Percent complete problems

Posted by Elizabeth

How many times have you heard in a status meeting that a particular task is 80% complete?  It’s comforting, right?  You know the task is nearly done and the person reporting has a good handle on what still needs to be completed for the final 20% is reached.

Unfortunately, you can’t deduce any of that from a percent complete measurement.  The security that you might feel when someone tells you that a task is nearly done is misplaced.  And 80% is a popular ‘almost done but not really’ number, which you will hear over and over from the members of your project team who don’t understand that this is not a good way to estimate completion and work remaining.

Measuring percent complete is common practice. Software like Microsoft Project even does it for you.  It encourages you to enter a percent complete which then rolls up from sub-tasks to umbrella tasks to give you a final percent complete for the entire project.  But while it might be common it is a dangerous way to measure project progress.

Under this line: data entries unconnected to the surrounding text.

(** * A verification development for the bitmask sudoku solver

    The development embeds the three Python modules of the repository,
    [configuration.py], [sudoku.py] and [sudoku_solver.py], as Rocq
    functions and proves properties of them.

    Conventions of the embedding.
    - A Python [int] is a [Z].  A NumPy [uint16] cell is a [Z] whose
      wrap-around is written out ([uint16]).
    - A NumPy 2-d array is a list of rows ([matrix]).
    - A Python exception is a value of [Exception]; a function that can
      raise returns a [result].
    - The program mutates objects in place; the embedding passes the state
      explicitly and returns the new state. *)

From stdpp Require Import list strings pretty.
From Stdlib Require Import ZArith Lia.

Local Open Scope Z_scope.

(** ** Exceptions and results *)

(** What an exception carries in its [args]. [ArgCell] is a cell coordinate;
    it is part of the vocabulary although no [raise] of the program passes
    one. *)
Inductive exc_arg :=
| ArgStr (s : string)
| ArgMaterial (m : list (list Z))
| ArgCell (y x : Z).

Inductive Exception :=
| TypeError (msg : string)
| ValueError (msg : string)
| IndexError
| OverflowError
| AttributeError (args : list exc_arg).

(** [OutOfFuel] is not a Python outcome: it marks that the bound which the
    embedding puts on the [while] loop and on the recursion was reached. *)
Inductive result (A : Type) :=
| Ok (a : A)
| Raise (e : Exception)
| OutOfFuel.
Arguments Ok {A} a.
Arguments Raise {A} e.
Arguments OutOfFuel {A}.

Meri Williams puts it like this in her book, The Principles of Project Management:

People are overoptimistic.

How often have you thought something would take half the amount [of] time that it actually took?

People lie.

They know when you want the job done and will reassure you that it’ll be ready, even if they haven’t actually started (often this comes after the overoptimism mentioned above).

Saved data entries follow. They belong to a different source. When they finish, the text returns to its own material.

(** * Fulfillment system: catalog, order ledger, packing strategy, allocator

    A shallow embedding of the allocation and packing core of the
    fulfillment system (InventoryService, OrderQueueService,
    GreedyFirstFitStrategy, FulfillmentService) and the properties of its
    natural-language specification.

    Conventions of the embedding.
    - JavaScript numbers that hold identifiers, quantities, masses and
      timestamps are integers ([Z]).  [Math.floor (a / b)] is the floor
      division of [Z] for a non-zero divisor, and Infinity, -Infinity or NaN
      for a zero divisor (a product of unit mass 0), see [Quotient].
    - The in-memory catalog [Map<number, ProductEntity>] is a [gmap Z].  The
      write-through copy of the products in the durable store is never read
      back by the operations modelled here and is left out.
    - The order and shipment repositories are tables (lists of rows, in
      insertion order).  Generated primary keys, [updatedAt] and [shippedAt]
      are left out; [createdAt] is given to [enqueueOrder] by its caller.
    - An operation that throws keeps the mutations it has already made:
      operations are functions [State -> State * Result _].
    - The [while] loop of the packing strategy is run with fuel; [None]
      stands for a loop that has not finished within the fuel (or for a
      package whose quantity is not an integer). *)

From stdpp Require Import gmap list sorting strings.
From Stdlib Require Import ZArith Lia.

Local Open Scope Z_scope.

(** ** Data model *)

(** [{ productId, quantity }]: one line of an order, a package or a
    reservation. *)
Record Item := mkItem { productId : Z; quantity : Z }.

(** [{ product_id, quantity }]: one line of an inbound order or restock. *)
Module Req.
Record t := mk { product_id : Z; quantity : Z }.
End Req.

(** [{ product_id, product_name, mass_g }]: a product descriptor. *)
Module Info.
Record t := mk { product_id : Z; product_name : string; mass_g : Z }.
End Info.

Module Product.
Record t := mk {
  productId : Z;
  productName : string;
  massG : Z;
  quantityInStock : Z
}.
End Product.

Inductive OrderStatus := PENDING | PARTIALLY_FULFILLED | FULFILLED.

Work expands to fill the available time.

Even if a task seems to be half-done after two days, if you’ve allocated six days to it, there’s a good chance that it will take six days to achieve.

Overoptimism is the most significant problem.  Unless it is a task that has been done many times before, chances are that you don’t know exactly how long it will take, however good the estimating process.  If you used to leave your college essays until the night before as you reckoned they wouldn’t take that long to do you will understand this estimating dilemma!

So, how can you get round estimating project progress by percent complete?  There are a number of better ways to estimate progress.  Earned Value Analysis is one of those, but I have always felt this is overkill for smaller projects.  By the time you have set it up, the project will be completed.  It is also only as good as the data you have to hand to plug in.  However, on large projects EVA is a safe bet and its growing use in the UK is testament to the fact that some project managers find it incredibly useful.

Another approach is to track time to completion.  Instead of looking at how much you have done on a particular task, look at how much there is still to do.  Ask your team members to give you updates in terms of work remaining.  Forget percentages, go for days, or hours, or another unit of time that makes sense to you and the project.  It changes the mindset of the team to think about how much more effort is required instead of an arbitrary percent complete.  You could measure effort to completion or elapsed time to completion, but make sure that everyone is clear what you choose: a task that has four hours remaining could be completed this afternoon, but if that is four hours of effort spread out over four weeks the project could be another month off seeing this particular task ticked off on the plan.

An easier, and completely non-scientific way, of measuring progress is to adopt a binary approach to completion.  A task is either complete or it is not.  Anything not complete requires further work.  For an even clearer approach, Williams recommends measuring the number of deliverables completed against total deliverables instead of tracking task activity.

Whichever method you choose, try to think carefully about how it will impact the working practices of the team.  Make it as easy as possible for them to give you meaningful updates – you’ll get better data and more accurate status reports.  That will give you a much better chance of hitting your scheduled dates!